AI Agent Memory: Building Self-Improving Agents
Microsoft Developer presents a deep dive into AI agent memory systems, featuring memory management strategies, self-improvement, and code samples using Mem0, Semantic Kernel, and Azure AI Search.
AI Agent Memory: Building Self-Improving Agents
This video lesson from Microsoft Developer offers developers a comprehensive overview of how memory management underpins self-improvement and personalization for AI agents. Key topics include:
Introduction
Learn why memory is crucial in the context of building effective, adaptive AI agents.
What is Memory for AI Agents?
A conceptual explanation defining memory in AI agents and its distinctions from traditional software state management.
Different Types of Memory
Understand various types of memory systems relevant for AI agents, such as short-term and long-term memory, episodic memory, and contextual information storage.
Methods for Storing Memory
Explore different methods and technologies for managing and persisting agent memory efficiently.

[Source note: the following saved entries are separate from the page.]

(** * devdonalds: a cookbook registry and its recipe expander

    A shallow embedding of [src/backend/py_template/devdonalds.py]:
    the name normaliser [parse_handwriting], the entry-creation handler
    [create_entry], the recursive expander [_expand_to_ingredients] and
    the [summary] handler, followed by the properties of the
    specification that are settled against them.

    Conventions of the embedding.
    - A Python [str] is the list of its Unicode code points ([list N]);
      [py] turns a Rocq string literal into such a list.
    - A Python [int] is a [Z] (no wrap-around); [bool] is a subclass of
      [int] in Python, so [True]/[False] pass every [isinstance(_, int)]
      test and count as 1/0 in arithmetic.
    - The global [cookbook] dict is a [gmap] threaded through the
      handlers; the accumulator [acc] is an insertion-ordered dict, kept
      as an association list because [summary] reads it in order.
    - Exceptions are values of [exn]; the interpreter's recursion limit
      is the [depth] argument of the expander, and its limit on the
      digits of an int it prints is [max_str_digits]. *)

From Stdlib Require Import ZArith NArith List String Ascii Bool Lia.
From stdpp Require Import base tactics option list relations gmap.

Open Scope Z_scope.

(** ** Python strings *)

Abbreviation pystr := (list N).

Definition py (s : string) : pystr :=
  map N_of_ascii (list_ascii_of_string s).

(** [str.isspace] on one code point; it is also the class [\s] of a
    [str] pattern and the set removed by [str.strip()]. *)
Definition isspace (c : N) : bool :=
  ((9 <=? c) && (c <=? 13) || (28 <=? c) && (c <=? 32)
   || (c =? 133) || (c =? 160) || (c =? 5760)
   || (8192 <=? c) && (c <=? 8202)
   || (c =? 8232) || (c =? 8233) || (c =? 8239) || (c =? 8287)
   || (c =? 12288))%N.

(** The class [A-Za-z]. *)
Definition is_ascii_letter (c : N) : bool :=
  ((65 <=? c) && (c <=? 90) || (97 <=? c) && (c <=? 122))%N.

How Memory Enables Self-Improvement
See how strategic memory design helps AI agents learn from experience, improve over time, and tailor solutions for individual users.
Code Sample: Mem0 + Semantic Kernel + Azure AI Search
Get hands-on with practical code illustrating:
- How Mem0 can be integrated to create and persist agent memories
- Using Semantic Kernel for orchestrating memory recall and processing
- Leveraging Azure AI Search for scalable memory storage and retrieval
Real examples demonstrate implementing these approaches using Microsoft technologies.
Wrapping Up
The lesson concludes with a recap of key takeaways and an invitation to explore the sample code provided.
Sample Code
Access sample code for the video at: http://aka.ms/ai-agents-for-beginners
Authored by Microsoft Developer, this session offers actionable technical advice and live demonstrations for those interested in building advanced AI agents with memory on Microsoft’s cloud AI stack.